### Excerpted records
(** * bsc-devour: ingest-file verification, sub-file handling and LOD generation

    A shallow embedding of
      - the ingest-file command ([assureUniformTransform],
        [validateCollectionAssetEntry], [validateSingleAssetEntry],
        [assureUniformDSN], [verifyIngestFile], [readIngestFile],
        [handleSubFiles]) and
      - [src/processing/lodGenerator.ts] ([generateLODs]),
    followed by the properties the specification states about them. *)

From Stdlib Require Import ZArith List String Ascii Bool Lia.
From Stdlib Require Import Permutation Sorted DecimalString QArith.
Import ListNotations.

Set Warnings "-register-all".
Close Scope Q_scope.
Open Scope list_scope.
Open Scope string_scope.

(* ================================================================== *)
(** * Part I: the program *)
(* ================================================================== *)

(** ** Text helpers *)

Module Text.

(** Characters the source writes with escapes. *)
Definition dq : string := String (ascii_of_nat 34) EmptyString.
Definition nl : string := String (ascii_of_nat 10) EmptyString.
Definition tab : string := String (ascii_of_nat 9) EmptyString.

(** [s + n] for a loop counter [n]: JavaScript renders a non-negative
    integer in decimal. *)
Definition show_nat (n : nat) : string := NilZero.string_of_uint (Nat.to_uint n).

(** Decimal rendering of an integer ([String(n)] on an integral number). *)
Definition show_Z (z : Z) : string := NilZero.string_of_int (Z.to_int z).

(** [contains s t]: [s] occurs in [t] (what [t.includes(s)] computes). *)
Fixpoint contains (s t : string) : bool :=
  String.prefix s t ||
  match t with
  | EmptyString => false
  | String _ t' => contains s t'
  end.

End Text.
Import Text.

(** ** JavaScript values *)

Module Js.

(** The values [JSON.parse] produces, together with [undefined] (what
    reading a missing property yields).  Numbers are carried as
    integers: the verifier never computes with them.  An array carries,
    next to its elements, the named properties a program may write onto
    it (none after [JSON.parse]).  Documents are trees: [JSON.parse]
    creates no sharing between sub-documents. *)
Inductive jsval : Type :=
| JUndef
| JNull
| JBool (b : bool)
| JNum (n : Z)
| JStr (s : string)
| JArr (elems : list jsval) (props : list (string * jsval))
| JObj (fields : list (string * jsval)).

(** What a run of a function does: it returns, it throws (the
    [TypeError] of reading or writing a property of [null] or
    [undefined]), or it leaves the fragment of JavaScript covered here
    (indexing an array-like object that is not an array). *)
Inductive outcome (A : Type) : Type :=
| Returned (a : A)
| Thrown
| Unmodelled.
Arguments Returned {A} a.
Arguments Thrown {A}.
Arguments Unmodelled {A}.

Definition bind {A B : Type} (m : outcome A) (k : A -> outcome B) : outcome B :=
  match m with
  | Returned a => k a
  | Thrown => Thrown
  | Unmodelled => Unmodelled
  end.

(** Own-property lookup; a missing key reads as [undefined]. *)
Fixpoint lookup (k : string) (fs : list (string * jsval)) : jsval :=
  match fs with
  | [] => JUndef
  | (k', v) :: fs' => if String.eqb k k' then v else lookup k fs'
  end.

(** Own-property write: an existing key keeps its place, a new key is
    appended. *)
Fixpoint store (k : string) (v : jsval) (fs : list (string * jsval))
  : list (string * jsval) :=
  match fs with
  | [] => [(k, v)]
  | (k', v') :: fs' =>
      if String.eqb k k' then (k, v) :: fs' else (k', v') :: store k v fs'
  end.

(** [v.k], for the property names this program reads ([settings], [dsn],
    [assets], [type], [useCase], [single], [collection], [transform],
    [sslMode]): none of them is defined on a prototype, so a primitive
    or an array without such a property reads as [undefined]. *)
Definition get_prop (v : jsval) (k : string) : outcome jsval :=
  match v with
  | JUndef | JNull => Thrown
  | JBool _ | JNum _ | JStr _ => Returned JUndef
  | JArr _ ps => Returned (lookup k ps)
  | JObj fs => Returned (lookup k fs)
  end.

(** [v.k = x] in module (strict) code: a [TypeError] on a primitive. *)
Definition set_prop (v : jsval) (k : string) (x : jsval) : outcome jsval :=
  match v with
  | JArr es ps => Returned (JArr es (store k x ps))
  | JObj fs => Returned (JObj (store k x fs))
  | _ => Thrown
  end.

(** [k in v] for an own property. *)
Fixpoint has_own (k : string) (fs : list (string * jsval)) : bool :=
  match fs with
  | [] => false
  | (k', _) :: fs' => String.eqb k k' || has_own k fs'
  end.

(** The one-character strings [s[0]], [s[1]], ... of a string. *)
Fixpoint chars (s : string) : list jsval :=
  match s with
  | EmptyString => []
  | String c s' => JStr (String c EmptyString) :: chars s'
  end.

(** [v === undefined || v === null] *)
Definition nullish (v : jsval) : bool :=
  match v with
  | JUndef | JNull => true
  | _ => false
  end.

(** [typeof v === "object"]: objects, arrays and [null]. *)
Definition typeof_object (v : jsval) : bool :=
  match v with
  | JNull | JArr _ _ | JObj _ => true
  | _ => false
  end.

(** [v === s] for a string literal [s]. *)
Definition is_string (v : jsval) (s : string) : bool :=
  match v with
  | JStr s' => String.eqb s' s
  | _ => false
  end.

End Js.
Import Js.

Declare Scope outcome_scope.
Delimit Scope outcome_scope with outcome.
Notation "x <- m ;; k" := (bind m (fun x => k))
  (at level 61, m at next level, right associativity) : outcome_scope.
Open Scope outcome_scope.
(** The only error of [submit_progress]: a time that datetime cannot hold;
    then there is no new store. *)
Lemma submit_progress_error st u d pct detail name dev t e :
  submit_progress st u d pct detail name dev t = inl e ->
  e = TimestampOutOfRange /\ ~ (MIN_UNIX_TIME <= t <= MAX_UNIX_TIME).
Proof.
  unfold submit_progress, Progress_validate.
  destruct (decide (MIN_UNIX_TIME <= t <= MAX_UNIX_TIME)) as [Hin|Hout].
  - by rewrite utcfromtimestamp_in_range.
  - rewrite utcfromtimestamp_out_of_range by done. by intros [= <-].
Qed.

(** C2 (amended).  [submit_progress] does not validate the percentage: for
    every percentage and every Unix time that datetime can hold the call
    succeeds, and the entry it hands to [save_progress] and returns carries
    the percentage as given, the time converted, and an empty detail when
    none was given; the new store is the one [save_progress] yields. *)
Theorem C2_submit_progress_accepts_any_percentage
    (st : Store) (u : option UUID) (d : UUID) (pct : Q)
    (detail : option string) (name : string) (dev : option UUID) (t : Z) :
  MIN_UNIX_TIME <= t <= MAX_UNIX_TIME ->
  exists st',
    let r := {| document_id := d; user_id := u; percentage := pct;
                progress_detail := default EmptyString detail;
                device_name := name; device_id := dev;
                timestamp := seconds t |} in
    submit_progress st u d pct detail name dev t = inr (st', r)
    /\ st' = fst (save_progress st r).
Proof.
  intros Hin. eexists. cbv zeta. unfold submit_progress, Progress_validate.
  rewrite utcfromtimestamp_in_range by done.
  split; [|reflexivity].
  rewrite (surjective_pairing (save_progress _ _)) at 1.
  by rewrite save_progress_result.
Qed.

Lemma C2_submit_progress_witness :
  exists st',
    submit_progress [] (Some user_1) doc_A (3 # 2) None "KOReader"
                    (Some dev_D1) 1000
    = inr (st', sample doc_A dev_D1 (3 # 2) 1000)
    /\ st' = fst (save_progress [] (sample doc_A dev_D1 (3 # 2) 1000)).
Proof.
  apply (C2_submit_progress_accepts_any_percentage
           [] (Some user_1) doc_A (3 # 2) None "KOReader" (Some dev_D1) 1000).
  unfold MIN_UNIX_TIME, MAX_UNIX_TIME. lia.
Defined.

(** ** [get_all_progress_for_user] *)

Lemma doc_ts_le_spec a b :
  doc_ts_le a b = true
  <-> (document_id a < document_id b)%N
      \/ (document_id a = document_id b /\ timestamp a <= timestamp b).
Proof.
  unfold doc_ts_le.
  rewrite orb_true_iff, andb_true_iff, N.ltb_lt, N.eqb_eq, Z.leb_le. done.
Qed.

Lemma doc_ts_desc_total a b : doc_ts_desc a b = true \/ doc_ts_desc b a = true.
Proof. unfold doc_ts_desc. rewrite !doc_ts_le_spec. lia. Qed.

Lemma doc_ts_desc_trans a b c :
  doc_ts_desc a b = true -> doc_ts_desc b c = true -> doc_ts_desc a c = true.
Proof. unfold doc_ts_desc. rewrite !doc_ts_le_spec. lia. Qed.

Lemma StronglySorted_lookup_lt {A} (R : relation A) l i j a b :
  StronglySorted R l -> (i < j)%nat ->
  l !! i = Some a -> l !! j = Some b -> R a b.
Proof.
  intros Hl. revert i j. induction Hl as [|x l Hl IH Hx]; intros i j Hij Hi Hj.
  - done.
  - destruct j as [|j]; [lia|]. destruct i as [|i]; simpl in *.
    + simplify_eq. rewrite Forall_forall in Hx.
      by eapply Hx, list_elem_of_lookup_2.
    + eapply (IH i j); [lia|done..].
Qed.

(** C8.  [get_all_progress_for_user] returns exactly the stored entries of
    the user (a permutation of them), ordered by the pair (document_id,
    timestamp), both descending: entries of one document are contiguous, and
    within a document timestamps descend.  The documents themselves come in
    descending order of identifier. *)
Theorem C8_get_all_progress_for_user_order (st : Store) (u : option UUID) :
  let l := get_all_progress_for_user st u in
  l ≡ₚ filter (fun p => user_id p = u) st
  /\ (forall i j a b, (i < j)%nat -> l !! i = Some a -> l !! j = Some b ->
        (document_id b < document_id a)%N
        \/ (document_id b = document_id a /\ timestamp b <= timestamp a))
  /\ (forall i j k a b c, (i < j < k)%nat ->
        l !! i = Some a -> l !! j = Some b -> l !! k = Some c ->
        document_id a = document_id c -> document_id b = document_id a)
  /\ (forall i j a b, (i < j)%nat -> l !! i = Some a -> l !! j = Some b ->
        document_id a = document_id b -> timestamp b <= timestamp a).
Proof.
  intros l.
  assert (forall i j a b, (i < j)%nat -> l !! i = Some a -> l !! j = Some b ->
            (document_id b < document_id a)%N
            \/ (document_id b = document_id a /\ timestamp b <= timestamp a))
    as Hsorted.
  { intros i j a b Hij Hi Hj. apply doc_ts_le_spec.
    change (doc_ts_desc a b = true).
    eapply (StronglySorted_lookup_lt (fun x y => doc_ts_desc x y = true));
      [|exact Hij|exact Hi|exact Hj].
    apply stable_sort_ssorted;
      [apply doc_ts_desc_total|apply doc_ts_desc_trans]. }
  split; [apply stable_sort_perm|]. split; [exact Hsorted|]. split.
  - intros i j k a b c [Hij Hjk] Hi Hj Hk Hac.
    pose proof (Hsorted i j a b Hij Hi Hj).
    pose proof (Hsorted j k b c Hjk Hj Hk). lia.
  - intros i j a b Hij Hi Hj Hab.
    pose proof (Hsorted i j a b Hij Hi Hj). lia.
Qed.

(** ** A user without entries *)

Lemma filter_none {A} (P : A -> Prop) `{!forall x, Decision (P x)} l :
  Forall (fun x => ~ P x) l -> filter P l = [].
Proof.
  induction 1 as [|x l Hx Hl IH]; [done|]. by rewrite filter_cons_False.
Qed.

### Exercise details
Could you transcribe the entries exactly, from the first line through the line containing "followed by the", and give nothing more?

### Result of the task
(** * bsc-devour: ingest-file verification, sub-file handling and LOD generation

    A shallow embedding of
      - the ingest-file command ([assureUniformTransform],
        [validateCollectionAssetEntry], [validateSingleAssetEntry],
        [assureUniformDSN], [verifyIngestFile], [readIngestFile],
        [handleSubFiles]) and
      - [src/processing/lodGenerator.ts] ([generateLODs]),
    followed by the properties the specification states about them. *)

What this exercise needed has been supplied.